# INSTRUCTIONS TO FOLLOW
When you reach the line containing "let d0 := dayDiff earlier later in" in the entries below, begin reproducing lines exactly, and stop once the line containing "Definition diffImpl (earlier" is done.

# MATERIAL PROVIDED
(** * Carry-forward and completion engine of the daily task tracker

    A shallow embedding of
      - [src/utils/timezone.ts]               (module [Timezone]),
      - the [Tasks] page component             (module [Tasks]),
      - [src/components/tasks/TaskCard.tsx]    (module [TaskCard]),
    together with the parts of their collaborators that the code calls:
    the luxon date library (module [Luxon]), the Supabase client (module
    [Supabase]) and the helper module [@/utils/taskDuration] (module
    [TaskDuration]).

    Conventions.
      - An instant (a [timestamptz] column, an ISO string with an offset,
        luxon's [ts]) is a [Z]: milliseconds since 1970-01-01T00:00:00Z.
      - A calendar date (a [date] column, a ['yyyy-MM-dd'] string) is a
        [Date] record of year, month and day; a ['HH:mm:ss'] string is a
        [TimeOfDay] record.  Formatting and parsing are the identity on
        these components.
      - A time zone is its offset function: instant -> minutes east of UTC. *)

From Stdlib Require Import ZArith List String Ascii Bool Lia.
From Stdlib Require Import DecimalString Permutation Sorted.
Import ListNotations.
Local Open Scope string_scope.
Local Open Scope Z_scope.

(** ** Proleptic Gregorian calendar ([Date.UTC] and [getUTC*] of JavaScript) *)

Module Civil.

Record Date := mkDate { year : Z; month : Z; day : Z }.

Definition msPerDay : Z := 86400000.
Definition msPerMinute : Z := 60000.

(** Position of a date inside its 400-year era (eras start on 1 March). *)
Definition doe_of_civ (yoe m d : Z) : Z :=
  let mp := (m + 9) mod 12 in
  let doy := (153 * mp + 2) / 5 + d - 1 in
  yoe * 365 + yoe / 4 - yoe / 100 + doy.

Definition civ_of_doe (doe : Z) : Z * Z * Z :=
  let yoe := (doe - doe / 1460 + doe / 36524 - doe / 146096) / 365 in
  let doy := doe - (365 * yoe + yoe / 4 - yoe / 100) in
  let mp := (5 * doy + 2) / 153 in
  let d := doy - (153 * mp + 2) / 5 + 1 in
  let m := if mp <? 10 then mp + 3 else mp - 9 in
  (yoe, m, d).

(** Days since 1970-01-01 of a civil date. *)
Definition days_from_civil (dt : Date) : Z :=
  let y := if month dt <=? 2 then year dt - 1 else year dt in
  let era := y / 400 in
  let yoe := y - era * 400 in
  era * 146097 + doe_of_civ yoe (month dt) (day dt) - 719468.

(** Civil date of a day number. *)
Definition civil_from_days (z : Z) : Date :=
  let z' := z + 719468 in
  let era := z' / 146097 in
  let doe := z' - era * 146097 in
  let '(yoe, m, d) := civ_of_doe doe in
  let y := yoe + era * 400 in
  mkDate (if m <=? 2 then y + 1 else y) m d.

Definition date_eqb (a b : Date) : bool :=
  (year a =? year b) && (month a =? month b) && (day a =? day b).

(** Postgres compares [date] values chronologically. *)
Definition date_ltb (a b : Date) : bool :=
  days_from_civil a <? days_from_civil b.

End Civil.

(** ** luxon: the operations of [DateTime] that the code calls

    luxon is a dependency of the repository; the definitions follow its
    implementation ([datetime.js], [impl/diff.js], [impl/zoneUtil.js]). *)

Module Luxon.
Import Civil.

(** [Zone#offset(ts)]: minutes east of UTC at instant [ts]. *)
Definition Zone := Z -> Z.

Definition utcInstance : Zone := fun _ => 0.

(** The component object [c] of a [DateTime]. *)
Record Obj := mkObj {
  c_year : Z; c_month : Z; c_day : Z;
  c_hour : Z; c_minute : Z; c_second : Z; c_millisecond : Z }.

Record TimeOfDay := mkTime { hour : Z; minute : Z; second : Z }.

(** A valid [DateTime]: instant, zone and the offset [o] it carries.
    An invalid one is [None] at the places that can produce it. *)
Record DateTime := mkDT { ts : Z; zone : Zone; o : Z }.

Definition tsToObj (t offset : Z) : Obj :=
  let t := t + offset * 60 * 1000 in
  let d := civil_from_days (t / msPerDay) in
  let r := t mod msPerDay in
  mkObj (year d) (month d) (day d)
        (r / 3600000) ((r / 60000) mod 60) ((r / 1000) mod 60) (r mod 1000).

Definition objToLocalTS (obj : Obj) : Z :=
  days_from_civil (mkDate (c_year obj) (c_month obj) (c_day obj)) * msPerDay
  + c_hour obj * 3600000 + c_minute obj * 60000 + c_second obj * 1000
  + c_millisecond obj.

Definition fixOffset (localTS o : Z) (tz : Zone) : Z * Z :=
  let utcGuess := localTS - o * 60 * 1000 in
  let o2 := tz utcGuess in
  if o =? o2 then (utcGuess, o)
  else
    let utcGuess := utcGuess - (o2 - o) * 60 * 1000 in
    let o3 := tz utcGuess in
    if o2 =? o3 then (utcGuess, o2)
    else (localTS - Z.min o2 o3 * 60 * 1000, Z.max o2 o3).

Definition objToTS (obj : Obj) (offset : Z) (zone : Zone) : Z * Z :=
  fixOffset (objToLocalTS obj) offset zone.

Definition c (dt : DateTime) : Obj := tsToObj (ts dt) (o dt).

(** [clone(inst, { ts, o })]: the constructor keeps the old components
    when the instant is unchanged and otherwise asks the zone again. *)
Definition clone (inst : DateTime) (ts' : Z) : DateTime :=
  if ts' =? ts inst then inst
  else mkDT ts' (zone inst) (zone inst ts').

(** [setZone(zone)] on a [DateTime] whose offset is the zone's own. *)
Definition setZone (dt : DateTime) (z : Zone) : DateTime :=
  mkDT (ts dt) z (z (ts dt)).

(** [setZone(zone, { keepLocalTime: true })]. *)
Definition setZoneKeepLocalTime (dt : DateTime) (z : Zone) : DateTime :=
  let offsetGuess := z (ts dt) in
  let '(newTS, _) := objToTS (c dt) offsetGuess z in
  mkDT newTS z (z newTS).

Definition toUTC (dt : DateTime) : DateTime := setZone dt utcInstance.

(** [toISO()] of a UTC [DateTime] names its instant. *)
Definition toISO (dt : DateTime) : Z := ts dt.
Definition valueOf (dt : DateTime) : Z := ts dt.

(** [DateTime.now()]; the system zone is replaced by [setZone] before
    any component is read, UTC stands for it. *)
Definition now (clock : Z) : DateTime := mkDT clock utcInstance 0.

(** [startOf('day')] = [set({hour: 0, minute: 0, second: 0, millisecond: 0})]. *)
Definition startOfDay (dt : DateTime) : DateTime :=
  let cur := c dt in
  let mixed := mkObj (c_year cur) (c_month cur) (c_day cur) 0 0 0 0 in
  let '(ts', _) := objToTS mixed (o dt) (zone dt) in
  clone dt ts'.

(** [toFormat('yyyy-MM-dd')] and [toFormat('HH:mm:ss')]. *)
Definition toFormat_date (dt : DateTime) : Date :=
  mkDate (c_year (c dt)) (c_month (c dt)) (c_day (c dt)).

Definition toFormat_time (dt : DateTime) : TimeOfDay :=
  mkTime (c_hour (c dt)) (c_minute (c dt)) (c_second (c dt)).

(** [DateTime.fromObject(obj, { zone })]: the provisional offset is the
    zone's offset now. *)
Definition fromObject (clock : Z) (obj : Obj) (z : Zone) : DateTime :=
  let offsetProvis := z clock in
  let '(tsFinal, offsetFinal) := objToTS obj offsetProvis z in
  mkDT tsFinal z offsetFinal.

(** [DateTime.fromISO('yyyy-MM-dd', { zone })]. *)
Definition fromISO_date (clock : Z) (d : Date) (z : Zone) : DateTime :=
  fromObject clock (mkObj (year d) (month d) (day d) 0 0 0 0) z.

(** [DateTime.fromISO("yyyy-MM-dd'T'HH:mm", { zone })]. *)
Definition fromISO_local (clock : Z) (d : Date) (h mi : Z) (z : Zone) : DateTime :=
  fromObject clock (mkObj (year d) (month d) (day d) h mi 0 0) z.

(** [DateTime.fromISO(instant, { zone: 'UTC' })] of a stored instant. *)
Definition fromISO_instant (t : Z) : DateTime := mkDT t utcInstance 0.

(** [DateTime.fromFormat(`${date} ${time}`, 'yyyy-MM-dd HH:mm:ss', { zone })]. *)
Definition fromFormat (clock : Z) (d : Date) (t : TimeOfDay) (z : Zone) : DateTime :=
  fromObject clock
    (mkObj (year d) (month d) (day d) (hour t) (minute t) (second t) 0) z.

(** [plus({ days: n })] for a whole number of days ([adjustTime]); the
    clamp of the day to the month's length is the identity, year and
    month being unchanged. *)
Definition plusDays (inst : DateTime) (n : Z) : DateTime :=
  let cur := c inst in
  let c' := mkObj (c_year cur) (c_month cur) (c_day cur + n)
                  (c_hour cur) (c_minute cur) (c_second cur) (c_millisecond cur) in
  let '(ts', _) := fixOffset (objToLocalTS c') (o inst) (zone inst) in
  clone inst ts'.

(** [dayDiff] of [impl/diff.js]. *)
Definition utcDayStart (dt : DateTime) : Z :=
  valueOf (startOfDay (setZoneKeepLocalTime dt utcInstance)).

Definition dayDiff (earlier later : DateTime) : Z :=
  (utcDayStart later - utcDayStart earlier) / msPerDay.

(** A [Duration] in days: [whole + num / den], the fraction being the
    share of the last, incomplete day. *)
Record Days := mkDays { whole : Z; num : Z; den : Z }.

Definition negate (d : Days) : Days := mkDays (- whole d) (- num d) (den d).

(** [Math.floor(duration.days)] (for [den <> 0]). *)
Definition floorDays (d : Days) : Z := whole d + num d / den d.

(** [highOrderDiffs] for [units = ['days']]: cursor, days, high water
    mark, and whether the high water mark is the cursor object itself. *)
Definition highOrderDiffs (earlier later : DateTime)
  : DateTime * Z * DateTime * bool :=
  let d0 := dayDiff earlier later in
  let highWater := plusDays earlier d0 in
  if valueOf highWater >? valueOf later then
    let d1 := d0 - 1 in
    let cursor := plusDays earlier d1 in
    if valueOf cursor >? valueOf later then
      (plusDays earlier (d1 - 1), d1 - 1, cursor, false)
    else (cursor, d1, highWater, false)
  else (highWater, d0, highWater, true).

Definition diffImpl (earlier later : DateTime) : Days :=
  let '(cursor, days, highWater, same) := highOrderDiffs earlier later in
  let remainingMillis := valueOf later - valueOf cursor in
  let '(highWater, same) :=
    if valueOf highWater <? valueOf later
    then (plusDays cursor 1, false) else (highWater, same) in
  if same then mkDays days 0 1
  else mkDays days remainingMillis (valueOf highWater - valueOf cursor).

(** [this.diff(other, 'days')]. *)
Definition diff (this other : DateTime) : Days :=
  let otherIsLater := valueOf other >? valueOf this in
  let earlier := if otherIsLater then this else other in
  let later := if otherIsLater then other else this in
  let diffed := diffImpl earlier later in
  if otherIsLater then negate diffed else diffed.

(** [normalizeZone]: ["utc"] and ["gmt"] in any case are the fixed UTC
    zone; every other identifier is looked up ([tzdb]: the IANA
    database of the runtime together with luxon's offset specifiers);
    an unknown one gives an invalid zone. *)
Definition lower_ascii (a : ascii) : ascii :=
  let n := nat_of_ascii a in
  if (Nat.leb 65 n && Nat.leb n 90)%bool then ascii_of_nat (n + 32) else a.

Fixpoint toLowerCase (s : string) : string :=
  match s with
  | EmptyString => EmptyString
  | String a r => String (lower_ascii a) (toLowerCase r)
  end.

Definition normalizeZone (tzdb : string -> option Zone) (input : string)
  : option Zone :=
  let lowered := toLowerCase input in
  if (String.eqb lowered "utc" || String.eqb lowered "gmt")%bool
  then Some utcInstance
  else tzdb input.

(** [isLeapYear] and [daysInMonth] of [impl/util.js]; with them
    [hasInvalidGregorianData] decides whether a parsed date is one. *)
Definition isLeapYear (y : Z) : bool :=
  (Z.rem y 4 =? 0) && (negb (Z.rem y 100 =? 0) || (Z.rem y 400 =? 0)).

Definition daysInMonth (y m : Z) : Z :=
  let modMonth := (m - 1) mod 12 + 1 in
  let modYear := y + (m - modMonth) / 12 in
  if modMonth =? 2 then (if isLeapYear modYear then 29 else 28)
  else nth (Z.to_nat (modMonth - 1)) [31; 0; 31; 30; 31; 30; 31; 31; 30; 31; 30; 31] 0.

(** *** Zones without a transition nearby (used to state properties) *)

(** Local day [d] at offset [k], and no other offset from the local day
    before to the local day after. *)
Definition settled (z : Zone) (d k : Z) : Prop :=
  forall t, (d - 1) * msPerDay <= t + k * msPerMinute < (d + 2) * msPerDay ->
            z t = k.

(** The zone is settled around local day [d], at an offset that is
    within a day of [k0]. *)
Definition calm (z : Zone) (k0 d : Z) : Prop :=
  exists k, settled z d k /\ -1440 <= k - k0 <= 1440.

# TASK RESULT
  let d0 := dayDiff earlier later in
  let highWater := plusDays earlier d0 in
  if valueOf highWater >? valueOf later then
    let d1 := d0 - 1 in
    let cursor := plusDays earlier d1 in
    if valueOf cursor >? valueOf later then
      (plusDays earlier (d1 - 1), d1 - 1, cursor, false)
    else (cursor, d1, highWater, false)
  else (highWater, d0, highWater, true).

Definition diffImpl (earlier later : DateTime) : Days :=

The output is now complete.